All of this has renewed a conversation in my family about the role cable TV science programming has played in making Americans dumber.

So I was interested to learn through archaeologist Sarah Parcak that a Mr. Mark Etkind, formerly the General Manager of of the Science Channel, has left his job.

Mr. Etkind, who spent 12 years at the Science Channel and Discovery (the channel’s parent company), was responsible for creating programs such as,

  • Finding Bigfoot

  • Call of the Wildman

  • Gator Boys

  • Pitbulls and Parolees

  • BBQ Pitmasters

  • Hillbilly Blood

  • Buying Alaska

  • Monsters & Mysteries in America 

  • United States of Bacon

  • Mountain Monsters

  • Buying the Bayou

  • Last Call Food Brawl

I remember being excited, long ago, at the prospect of having new cable TV channels devoted to science and history, but the dream of great programming was short lived as reality programming and low-caliber, lowest-common-denominator dreck filled the channels 24-hours a day.

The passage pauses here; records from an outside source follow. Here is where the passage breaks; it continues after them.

(** ** Integers *)

(** [std::from_chars] in base ten after the signs were rejected: all characters are digits and
    the value fits. *)
Definition digit_of (c : Ascii.ascii) : option Z :=
  let n := Z.of_nat (Ascii.nat_of_ascii c) in if (48 <=? n) && (n <=? 57) then Some (n - 48) else None.

Fixpoint from_chars (acc : Z) (s : string) : option Z :=
  match s with
  | EmptyString => Some acc
  | String c s => match digit_of c with Some d => from_chars (10 * acc + d) s | None => None end
  end.

(** [hi] is the largest value of the integer type. *)
Definition TryParseInteger (hi : Z) (value : string) : option Z :=
  match value with
  | EmptyString => None
  | _ => match from_chars 0 value with Some z => if z <=? hi then Some z else None | None => None end
  end.

Definition int32_max : Z := 2 ^ 31 - 1.
Definition uint32_max : Z := 2 ^ 32 - 1.

(** ** Enumerations *)

Definition ParseHtpPerformanceMode (s : string) (mode : HtpPerformanceMode) : HtpPerformanceMode :=
  let s := ToLower s in
  default mode (find_assoc s
    [("burst", kHtpBurst); ("balanced", kHtpBalanced); ("default", kHtpDefault); ("high_performance", kHtpHighPerformance);
     ("high_power_saver", kHtpHighPowerSaver); ("low_balanced", kHtpLowBalanced); ("low_power_saver", kHtpLowPowerSaver);
     ("power_saver", kHtpPowerSaver); ("extreme_power_saver", kHtpExtremePowerSaver);
     ("sustained_high_performance", kHtpSustainedHighPerformance)]).

Inductive ContextPriority : Set :=
| PRIO_LOW | PRIO_NORMAL_LOW | PRIO_NORMAL | PRIO_NORMAL_HIGH | PRIO_HIGH | PRIO_HIGH_PLUS | PRIO_CRITICAL | PRIO_CRITICAL_PLUS
| PRIO_UNDEFINED.

Definition ParseQnnContextPriority (s : string) : ContextPriority :=
  default PRIO_UNDEFINED (find_assoc (ToLower s)
    [("low", PRIO_LOW); ("normal_low", PRIO_NORMAL_LOW); ("normal", PRIO_NORMAL); ("normal_high", PRIO_NORMAL_HIGH);
     ("high", PRIO_HIGH); ("high_plus", PRIO_HIGH_PLUS); ("critical", PRIO_CRITICAL); ("critical_plus", PRIO_CRITICAL_PLUS)]).

Inductive ProfilingLevel : Set := PROF_OFF | PROF_BASIC | PROF_DETAILED | PROF_OPTRACE.

Definition ParseProfilingLevel (s : string) (level : ProfilingLevel) : ProfilingLevel :=
  default level (find_assoc (ToLower s)
    [("off", PROF_OFF); ("basic", PROF_BASIC); ("detailed", PROF_DETAILED); ("optrace", PROF_OPTRACE)]).

(** The library of a backend, on a platform with the ELF naming scheme. *)
Definition MakeSharedLibraryPath (n : string) : string := "lib" +:+ n +:+ ".so".

Definition ParseBackendTypeName (s : string) (backend_path : string) : string * bool :=
  match find_assoc s [("cpu", "QnnCpu"); ("genie", "Genie"); ("gpu", "QnnGpu"); ("htp", "QnnHtp"); ("saver", "QnnSaver"); ("ir", "QnnIr")] with
  | Some lib => (MakeSharedLibraryPath lib, true)
  | None => (backend_path, false)
  end.

(** [filename] is the last component of the path. *)
Definition InferBackendTypeFromPath (filename : string) : option QnnBackendType :=
  if bool_decide (filename = MakeSharedLibraryPath "QnnCpu") then Some CPU
  else if bool_decide (filename = MakeSharedLibraryPath "QnnGpu") then Some GPU
  else if bool_decide (filename = MakeSharedLibraryPath "QnnHtp") then Some HTP else None.

Definition ParseHtpGraphFinalizationOptimizationMode (s : string) (mode : Z) : Z :=
  default mode (find_assoc s [("", 0); ("0", 0); ("1", 1); ("2", 2); ("3", 3)]).

Definition ParseVtcmSize (s : string) (vtcm_size_in_mb : Z) : Z :=
  match TryParseInteger int32_max s with
  | Some parsed => if parsed <=? 0 then vtcm_size_in_mb else parsed
  | None => vtcm_size_in_mb
  end.

(** The value of [QNN_HTP_DEVICE_ARCH_V<n>] is [n], of [NONE] zero. *)
Definition ParseHtpArchitecture (s : string) (arch : Z) : Z :=
  default arch (find_assoc s [("", 0); ("0", 0); ("68", 68); ("69", 69); ("73", 73); ("75", 75); ("79", 79); ("81", 81)]).

Definition ParseBoolOption (value_str : string) (default_value : bool) : bool :=
  if bool_decide (value_str = "1") then true else if bool_decide (value_str = "0") then false else default_value.

Definition ParseIntegerOption (hi : Z) (value_str : string) (default_value : Z) : Z :=
  match value_str with
  | EmptyString => default_value
  | _ => default default_value (TryParseInteger hi value_str)
  end.

(** ** SoCs *)

Record SocInfo := Soc { soc_name : string; soc_model : Z; htp_arch : Z }.

Definition kSocInfos : list SocInfo :=
  [ Soc "SM8350" 30 68; Soc "SM8325" 34 68; Soc "SM8450" 36 69; Soc "SC8280X" 37 68; Soc "SM8475" 42 69;
    Soc "SM8550" 43 73; Soc "SM8650" 57 75; Soc "SC8380XP" 60 73; Soc "SM8635" 68 73; Soc "SM8750" 69 79;
    Soc "SM7675" 70 73; Soc "SM8850" 87 81; Soc "SC8480XP" 88 81 ].

Definition to_upper_char (c : Ascii.ascii) : Ascii.ascii :=
  let n := Ascii.nat_of_ascii c in if (97 <=? n)%nat && (n <=? 122)%nat then Ascii.ascii_of_nat (n - 32) else c.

And I wonder, as we confront the grim reality of a runaway pandemic in the United States and elsewhere, if an American watching the last 10 years of the Science Channel, Discovery, the Smithsonian Channel, the History Channel, and National Geographic would have picked up enough background information and critical thinking skill to be able to grasp the significance of Covid-19 and make good decisions for themselves, their families, and their communities.

Given what I’ve seen of the programming on these channels I’m guessing not. (Though I will make an exception for Mythbusters, one of the best “popular” shows about scientific method and critical thinking, ever.)